[Source data Boundary: Start]

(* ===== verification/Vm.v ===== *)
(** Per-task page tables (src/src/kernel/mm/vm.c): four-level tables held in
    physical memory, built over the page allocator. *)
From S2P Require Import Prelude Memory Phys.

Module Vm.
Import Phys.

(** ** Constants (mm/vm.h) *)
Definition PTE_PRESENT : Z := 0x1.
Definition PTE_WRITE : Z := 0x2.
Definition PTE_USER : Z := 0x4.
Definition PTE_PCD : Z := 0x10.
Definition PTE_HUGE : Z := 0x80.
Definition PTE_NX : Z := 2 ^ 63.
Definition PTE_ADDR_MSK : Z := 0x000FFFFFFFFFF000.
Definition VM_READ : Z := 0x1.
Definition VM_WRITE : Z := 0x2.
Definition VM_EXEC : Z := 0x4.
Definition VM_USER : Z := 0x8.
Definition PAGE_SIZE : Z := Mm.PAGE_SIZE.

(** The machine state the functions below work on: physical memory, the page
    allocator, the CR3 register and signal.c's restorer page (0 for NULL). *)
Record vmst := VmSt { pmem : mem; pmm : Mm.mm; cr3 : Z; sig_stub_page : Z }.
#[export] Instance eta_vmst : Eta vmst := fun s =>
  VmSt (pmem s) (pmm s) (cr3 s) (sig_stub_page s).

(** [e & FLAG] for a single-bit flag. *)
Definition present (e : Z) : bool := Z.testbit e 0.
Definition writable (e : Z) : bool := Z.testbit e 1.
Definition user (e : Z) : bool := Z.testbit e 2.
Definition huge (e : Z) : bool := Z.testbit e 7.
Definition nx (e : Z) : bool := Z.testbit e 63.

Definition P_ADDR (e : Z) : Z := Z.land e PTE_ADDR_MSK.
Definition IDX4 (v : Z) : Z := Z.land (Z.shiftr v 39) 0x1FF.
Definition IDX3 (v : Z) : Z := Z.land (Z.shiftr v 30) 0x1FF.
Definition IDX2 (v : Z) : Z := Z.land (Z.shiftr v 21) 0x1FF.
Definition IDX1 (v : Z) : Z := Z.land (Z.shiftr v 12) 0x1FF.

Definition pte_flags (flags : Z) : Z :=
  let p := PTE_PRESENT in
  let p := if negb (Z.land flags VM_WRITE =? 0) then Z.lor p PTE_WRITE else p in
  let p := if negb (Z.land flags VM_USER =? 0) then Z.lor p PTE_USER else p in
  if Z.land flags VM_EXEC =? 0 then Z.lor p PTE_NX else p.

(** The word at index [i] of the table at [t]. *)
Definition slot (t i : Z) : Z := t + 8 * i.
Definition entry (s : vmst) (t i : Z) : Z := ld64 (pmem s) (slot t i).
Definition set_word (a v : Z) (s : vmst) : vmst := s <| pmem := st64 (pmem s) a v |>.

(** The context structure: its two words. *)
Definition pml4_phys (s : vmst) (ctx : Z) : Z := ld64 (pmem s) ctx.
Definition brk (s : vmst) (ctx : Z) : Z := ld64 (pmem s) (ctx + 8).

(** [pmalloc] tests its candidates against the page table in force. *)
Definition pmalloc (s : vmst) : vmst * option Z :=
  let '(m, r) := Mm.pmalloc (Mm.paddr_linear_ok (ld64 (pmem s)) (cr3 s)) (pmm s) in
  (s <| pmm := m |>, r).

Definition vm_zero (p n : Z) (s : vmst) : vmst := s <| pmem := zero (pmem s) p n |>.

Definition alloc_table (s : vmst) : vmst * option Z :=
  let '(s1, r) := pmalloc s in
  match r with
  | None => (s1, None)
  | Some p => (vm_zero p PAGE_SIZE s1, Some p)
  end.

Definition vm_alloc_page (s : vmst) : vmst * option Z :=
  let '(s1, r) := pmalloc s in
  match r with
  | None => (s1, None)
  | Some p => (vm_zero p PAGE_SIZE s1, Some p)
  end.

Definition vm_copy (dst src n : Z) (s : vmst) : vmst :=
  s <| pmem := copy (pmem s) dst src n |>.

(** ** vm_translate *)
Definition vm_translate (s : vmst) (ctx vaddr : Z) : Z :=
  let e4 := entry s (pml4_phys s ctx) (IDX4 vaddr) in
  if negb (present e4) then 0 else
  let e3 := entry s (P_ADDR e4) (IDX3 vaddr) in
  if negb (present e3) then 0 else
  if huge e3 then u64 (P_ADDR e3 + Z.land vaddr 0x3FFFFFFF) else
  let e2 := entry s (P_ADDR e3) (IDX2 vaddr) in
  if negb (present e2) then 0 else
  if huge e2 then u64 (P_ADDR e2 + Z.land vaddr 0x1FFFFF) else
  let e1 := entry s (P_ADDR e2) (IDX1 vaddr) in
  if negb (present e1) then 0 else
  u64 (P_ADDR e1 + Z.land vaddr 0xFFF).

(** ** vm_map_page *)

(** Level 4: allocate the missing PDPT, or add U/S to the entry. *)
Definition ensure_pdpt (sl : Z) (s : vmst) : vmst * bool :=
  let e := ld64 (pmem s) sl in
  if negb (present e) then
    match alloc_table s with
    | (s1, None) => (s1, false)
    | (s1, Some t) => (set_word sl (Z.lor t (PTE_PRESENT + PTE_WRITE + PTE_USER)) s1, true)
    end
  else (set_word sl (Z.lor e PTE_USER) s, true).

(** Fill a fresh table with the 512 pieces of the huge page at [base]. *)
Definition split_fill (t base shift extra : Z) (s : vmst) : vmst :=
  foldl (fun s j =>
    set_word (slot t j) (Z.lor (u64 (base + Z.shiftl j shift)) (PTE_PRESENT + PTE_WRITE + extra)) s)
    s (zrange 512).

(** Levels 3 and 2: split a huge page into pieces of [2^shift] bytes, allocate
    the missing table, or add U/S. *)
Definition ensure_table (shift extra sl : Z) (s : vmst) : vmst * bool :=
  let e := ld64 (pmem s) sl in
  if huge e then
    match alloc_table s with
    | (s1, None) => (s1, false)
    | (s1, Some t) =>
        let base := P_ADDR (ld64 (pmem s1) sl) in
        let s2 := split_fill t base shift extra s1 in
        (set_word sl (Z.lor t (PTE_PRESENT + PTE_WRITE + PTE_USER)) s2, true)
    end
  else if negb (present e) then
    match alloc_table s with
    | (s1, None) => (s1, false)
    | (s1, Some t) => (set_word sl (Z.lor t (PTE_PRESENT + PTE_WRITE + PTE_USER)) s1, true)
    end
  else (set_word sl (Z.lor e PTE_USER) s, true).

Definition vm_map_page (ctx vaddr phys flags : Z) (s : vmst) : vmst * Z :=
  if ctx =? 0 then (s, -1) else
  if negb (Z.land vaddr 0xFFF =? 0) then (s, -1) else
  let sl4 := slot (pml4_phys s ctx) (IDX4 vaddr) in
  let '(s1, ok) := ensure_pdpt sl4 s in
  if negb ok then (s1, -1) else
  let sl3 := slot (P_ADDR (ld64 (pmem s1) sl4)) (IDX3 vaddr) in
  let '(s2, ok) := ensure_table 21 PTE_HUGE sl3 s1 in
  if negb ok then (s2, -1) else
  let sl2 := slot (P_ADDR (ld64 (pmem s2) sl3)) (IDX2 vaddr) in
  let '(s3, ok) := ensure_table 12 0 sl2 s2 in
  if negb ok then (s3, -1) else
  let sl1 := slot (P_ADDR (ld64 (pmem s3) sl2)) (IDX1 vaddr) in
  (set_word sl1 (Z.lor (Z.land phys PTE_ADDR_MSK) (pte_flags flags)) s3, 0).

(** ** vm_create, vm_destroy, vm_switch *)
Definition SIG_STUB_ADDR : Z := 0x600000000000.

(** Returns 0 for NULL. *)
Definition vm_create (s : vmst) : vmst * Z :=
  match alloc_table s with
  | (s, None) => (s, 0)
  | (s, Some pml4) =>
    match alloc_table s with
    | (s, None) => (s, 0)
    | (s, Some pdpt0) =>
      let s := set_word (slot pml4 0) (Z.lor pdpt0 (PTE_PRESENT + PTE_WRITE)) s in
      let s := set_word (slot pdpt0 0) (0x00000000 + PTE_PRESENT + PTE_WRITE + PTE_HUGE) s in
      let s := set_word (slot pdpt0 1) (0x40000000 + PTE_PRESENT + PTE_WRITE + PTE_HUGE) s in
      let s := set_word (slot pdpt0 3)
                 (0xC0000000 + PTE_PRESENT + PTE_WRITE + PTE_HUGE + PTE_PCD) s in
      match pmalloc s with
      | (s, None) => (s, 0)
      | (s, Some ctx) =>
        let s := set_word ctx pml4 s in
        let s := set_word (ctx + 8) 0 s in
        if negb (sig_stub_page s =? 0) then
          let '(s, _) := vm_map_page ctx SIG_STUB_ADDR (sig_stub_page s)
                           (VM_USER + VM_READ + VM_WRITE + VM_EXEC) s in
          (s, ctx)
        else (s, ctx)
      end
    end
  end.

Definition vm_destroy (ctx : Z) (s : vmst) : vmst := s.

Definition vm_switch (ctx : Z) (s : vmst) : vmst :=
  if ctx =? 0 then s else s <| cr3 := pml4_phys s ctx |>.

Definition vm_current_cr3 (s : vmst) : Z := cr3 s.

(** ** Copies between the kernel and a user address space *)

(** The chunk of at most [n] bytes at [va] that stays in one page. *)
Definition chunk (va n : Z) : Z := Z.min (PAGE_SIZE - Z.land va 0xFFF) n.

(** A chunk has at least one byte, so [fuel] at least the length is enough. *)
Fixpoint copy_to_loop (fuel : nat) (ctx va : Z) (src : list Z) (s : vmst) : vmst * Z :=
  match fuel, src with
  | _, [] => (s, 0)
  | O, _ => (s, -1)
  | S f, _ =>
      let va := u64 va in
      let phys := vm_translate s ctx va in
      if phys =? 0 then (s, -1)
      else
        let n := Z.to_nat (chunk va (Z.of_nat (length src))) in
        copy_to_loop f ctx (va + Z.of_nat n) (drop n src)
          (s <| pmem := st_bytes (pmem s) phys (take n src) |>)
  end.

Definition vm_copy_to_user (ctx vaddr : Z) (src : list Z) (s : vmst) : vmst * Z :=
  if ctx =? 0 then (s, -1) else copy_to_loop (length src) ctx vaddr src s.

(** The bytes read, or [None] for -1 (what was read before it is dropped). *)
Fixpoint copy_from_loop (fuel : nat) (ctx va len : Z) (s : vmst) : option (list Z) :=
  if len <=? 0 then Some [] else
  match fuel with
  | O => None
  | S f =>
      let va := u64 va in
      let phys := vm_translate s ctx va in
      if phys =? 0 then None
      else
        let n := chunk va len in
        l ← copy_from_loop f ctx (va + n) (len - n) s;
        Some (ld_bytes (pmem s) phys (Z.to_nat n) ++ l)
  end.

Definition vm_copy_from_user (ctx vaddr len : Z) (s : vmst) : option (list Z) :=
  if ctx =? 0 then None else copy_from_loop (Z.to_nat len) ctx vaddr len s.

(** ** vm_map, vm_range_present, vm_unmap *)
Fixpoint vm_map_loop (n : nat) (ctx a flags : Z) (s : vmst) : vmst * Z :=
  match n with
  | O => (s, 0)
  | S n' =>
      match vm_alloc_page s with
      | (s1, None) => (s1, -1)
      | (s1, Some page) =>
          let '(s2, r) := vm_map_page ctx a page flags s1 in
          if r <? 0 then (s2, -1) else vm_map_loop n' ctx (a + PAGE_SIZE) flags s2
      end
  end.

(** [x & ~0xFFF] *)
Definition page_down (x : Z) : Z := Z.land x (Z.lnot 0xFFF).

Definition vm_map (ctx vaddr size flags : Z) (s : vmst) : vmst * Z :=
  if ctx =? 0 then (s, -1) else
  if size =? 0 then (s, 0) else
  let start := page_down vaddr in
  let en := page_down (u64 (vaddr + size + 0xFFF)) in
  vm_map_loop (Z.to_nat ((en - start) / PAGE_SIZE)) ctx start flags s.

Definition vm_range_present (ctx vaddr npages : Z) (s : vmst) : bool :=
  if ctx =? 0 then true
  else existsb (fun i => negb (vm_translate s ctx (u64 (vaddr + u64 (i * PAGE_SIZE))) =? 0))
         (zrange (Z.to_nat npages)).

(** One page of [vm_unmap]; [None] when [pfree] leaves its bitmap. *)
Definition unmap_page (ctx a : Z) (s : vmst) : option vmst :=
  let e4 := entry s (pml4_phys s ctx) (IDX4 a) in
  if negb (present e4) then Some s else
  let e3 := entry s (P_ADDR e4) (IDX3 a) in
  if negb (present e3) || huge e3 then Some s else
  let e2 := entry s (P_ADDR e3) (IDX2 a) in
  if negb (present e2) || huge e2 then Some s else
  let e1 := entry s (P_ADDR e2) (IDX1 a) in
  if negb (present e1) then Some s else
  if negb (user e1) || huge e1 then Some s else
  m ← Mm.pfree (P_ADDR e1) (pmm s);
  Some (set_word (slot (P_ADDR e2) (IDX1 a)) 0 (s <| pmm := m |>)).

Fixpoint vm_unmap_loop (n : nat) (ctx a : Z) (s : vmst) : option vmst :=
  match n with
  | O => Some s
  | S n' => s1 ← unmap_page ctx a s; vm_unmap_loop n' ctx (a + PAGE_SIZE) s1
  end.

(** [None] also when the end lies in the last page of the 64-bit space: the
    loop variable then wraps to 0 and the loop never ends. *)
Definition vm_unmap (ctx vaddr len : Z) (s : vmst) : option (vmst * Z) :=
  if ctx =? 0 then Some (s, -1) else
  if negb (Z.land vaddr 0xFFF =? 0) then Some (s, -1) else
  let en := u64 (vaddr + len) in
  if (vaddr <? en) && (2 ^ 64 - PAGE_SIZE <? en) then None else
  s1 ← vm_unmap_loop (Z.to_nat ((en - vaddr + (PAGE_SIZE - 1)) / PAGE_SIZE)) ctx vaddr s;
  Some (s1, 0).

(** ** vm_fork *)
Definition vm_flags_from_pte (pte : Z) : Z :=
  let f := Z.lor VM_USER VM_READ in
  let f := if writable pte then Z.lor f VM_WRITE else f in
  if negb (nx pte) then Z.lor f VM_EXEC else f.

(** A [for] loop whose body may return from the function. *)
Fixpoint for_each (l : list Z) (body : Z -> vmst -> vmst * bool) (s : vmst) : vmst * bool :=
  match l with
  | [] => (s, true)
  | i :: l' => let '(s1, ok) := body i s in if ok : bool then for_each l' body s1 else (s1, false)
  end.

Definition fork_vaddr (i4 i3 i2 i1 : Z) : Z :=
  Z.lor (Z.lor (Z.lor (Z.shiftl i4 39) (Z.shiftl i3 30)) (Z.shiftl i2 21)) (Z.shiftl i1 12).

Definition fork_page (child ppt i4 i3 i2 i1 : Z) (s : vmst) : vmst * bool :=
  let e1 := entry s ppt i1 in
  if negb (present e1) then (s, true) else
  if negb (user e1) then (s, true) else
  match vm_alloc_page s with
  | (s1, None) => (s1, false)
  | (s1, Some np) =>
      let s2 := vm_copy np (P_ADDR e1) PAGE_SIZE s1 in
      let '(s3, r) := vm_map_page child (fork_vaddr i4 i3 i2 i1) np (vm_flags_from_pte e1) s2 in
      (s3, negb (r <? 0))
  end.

[Source data Boundary: End]

(What the exercise asks)
Your answer should be the lines above, from the line containing "let e4 := entry s (pml4_phys s ctx) (IDX4 a)" up to and including the line containing "if negb (present e1) then Some s else", reproduced exactly and with nothing else.

(Exercise result)
  let e4 := entry s (pml4_phys s ctx) (IDX4 a) in
  if negb (present e4) then Some s else
  let e3 := entry s (P_ADDR e4) (IDX3 a) in
  if negb (present e3) || huge e3 then Some s else
  let e2 := entry s (P_ADDR e3) (IDX2 a) in
  if negb (present e2) || huge e2 then Some s else
  let e1 := entry s (P_ADDR e2) (IDX1 a) in
  if negb (present e1) then Some s else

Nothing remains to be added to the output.